Gafsa
Gafsa, localizada no sul da Tunísia, é uma cidade com uma história rica e uma economia impulsionada pela mineração de fosfatos. Capital de duas delegações na província de Gafsa, a cidade tem suas raízes em tempos pré-históricos e passou por diversas dominações e transformações ao longo dos séculos. Sua economia moderna é fortemente ligada à extração de fosfatos, um recurso vital para a Tunísia, além de contar com um artesanato tradicional de tapetes.
Pontos-chave
- Gafsa tem vestígios de atividade humana datando de mais de 15.000 anos.
- A cidade foi ocupada por romanos, bizantinos e árabes, com influências culturais marcantes.
- A descoberta da jazida de fosfatos em 1886 impulsionou a economia de Gafsa.
- A Tunísia é o quinto maior produtor mundial de fosfatos, com Gafsa sendo um centro crucial.
- O artesanato local, especialmente tapetes de lã como kilim e mergoum, é uma especialidade.

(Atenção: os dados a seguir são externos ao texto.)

(** * Newsletter2TurnInRepo: rolling price store, price fetcher and
      filings/finance combiner

    A shallow embedding of the merge-and-roll core of the repository:

    - [dailyPythonScriptStuff/dailyPrices.py] and
      [dailyPythonScriptStuff/recentIPOTickersAndPrices.py]
      ([PolygonPriceFetcher], [DailyPriceUpdater], [RecentIPOPriceUpdater]);
    - [dailyPythonScriptStuff/DailyScriptPuller.py]
      ([PolygonSnapshotFetcher], [PolygonTickerFetcher], and of
       [DailyScriptPuller]: [get_sec_filings_data],
       [filter_sec_data_by_ticker], [get_ticker_info],
       [process_polygon_tickers], [get_polygon_finance_data],
       [combine_sec_and_yahoo_data], [get_polygon_data] up to its requests,
       [update_rolling_data] and [load_existing_rolling_data]).

    Python floats are IEEE binary64 numbers and are embedded as Rocq's
    primitive floats; an empty CSV cell of a numeric column is read by
    pandas as NaN, and NaN is written back as an empty cell.

    What the embedding leaves out:

    - the file system: a CSV file is the table [pd.read_csv] returns for it,
      reading back what [to_csv] wrote gives the same table (tickers are
      strings that survive the round trip, floats are written with enough
      digits), and reading or writing an existing file does not fail;
    - the network: a price request is answered by an upstream given as a
      function of the attempt, and [time.sleep] has no effect on values;
    - [json.loads], [ast.literal_eval], [float] on text and
      [pd.to_datetime] are parameters of the definitions that call them;
      reference versions for the texts of the examples are given where an
      example is run;
    - [str.strip] is taken on ASCII white space;
    - the order of [list(set(...))] and the order in which a sort on one
      column leaves rows with equal keys are not fixed by the code: both
      are parameters, and the statements that use them say what they
      assume of them;
    - [save_rolling_data], [run_daily_pipeline], the left merge at the end
      of [get_polygon_data] and the [main] functions are not embedded.

    [RecentIPOPriceUpdater] has [load_existing_tickers],
    [fetch_prices_for_tickers], [update_csv_with_new_tickers] and
    [roll_prices_for_existing_tickers] word for word as [DailyPriceUpdater]
    has them, on another file; [Prices] stands for both.  Its
    [run_daily_update] also reads a second feed; it is embedded in
    [RecentIPO]. *)

From Stdlib Require Import Floats ZArith Ascii String.
From Stdlib Require OrderedTypeEx.
From stdpp Require Import base option list sorting strings gmap.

Imagem: Didier Descouens · BY-SA · Openverse
O nome antigo de Gafsa, Capsa, batizou a cultura epipaleolítica capsiana, cujos vestígios mais antigos na região remontam a mais de 15.000 anos. Os capsianos eram habilidosos na fabricação de utensílios de pedra, sílex e artefatos de osso, como agulhas para costura. A região foi ocupada pelos romanos no século II a.C., evoluindo de um assentamento para município e, posteriormente, colônia. Em 540 d.C., os bizantinos a renomearam para Justiniana e construíram muralhas. A conquista árabe ocorreu em 688 por Uqueba ibne Nafi, enfrentando forte resistência berbere. Curiosamente, o latim ainda era falado em Gafsa no século XII. Durante o Protetorado Francês, a cidade serviu como local de acantonamento para companhias disciplinares do exército. Na Segunda Guerra Mundial, Gafsa sofreu bombardeios alemães em 1942-1943, danificando parte da casbá. Foi também palco da Batalha de El Guettar em março de 1943, um confronto significativo entre forças aliadas e o Afrika Korps alemão.
Imagem: Chris Barr · BY-SA · Openverse
O desenvolvimento econômico de Gafsa está intrinsecamente ligado à exploração de fosfatos, com uma das maiores jazidas do mundo descoberta em 1886 por Philippe Thomas. Esses fosfatos são de extrema importância para a economia tunisina; em 2007, foram extraídas cerca de oito milhões de toneladas, posicionando a Tunísia como o quinto maior produtor global. A Companhia de Fosfatos de Gafsa utilizou uma linha ferroviária própria para o escoamento da produção até 1966, conforme acordo de 1896. Além da mineração, Gafsa se destaca pelo artesanato local, especialmente na produção de tapetes de lã, como o kilim e o mergoum, com parte da produção voltada para exportação.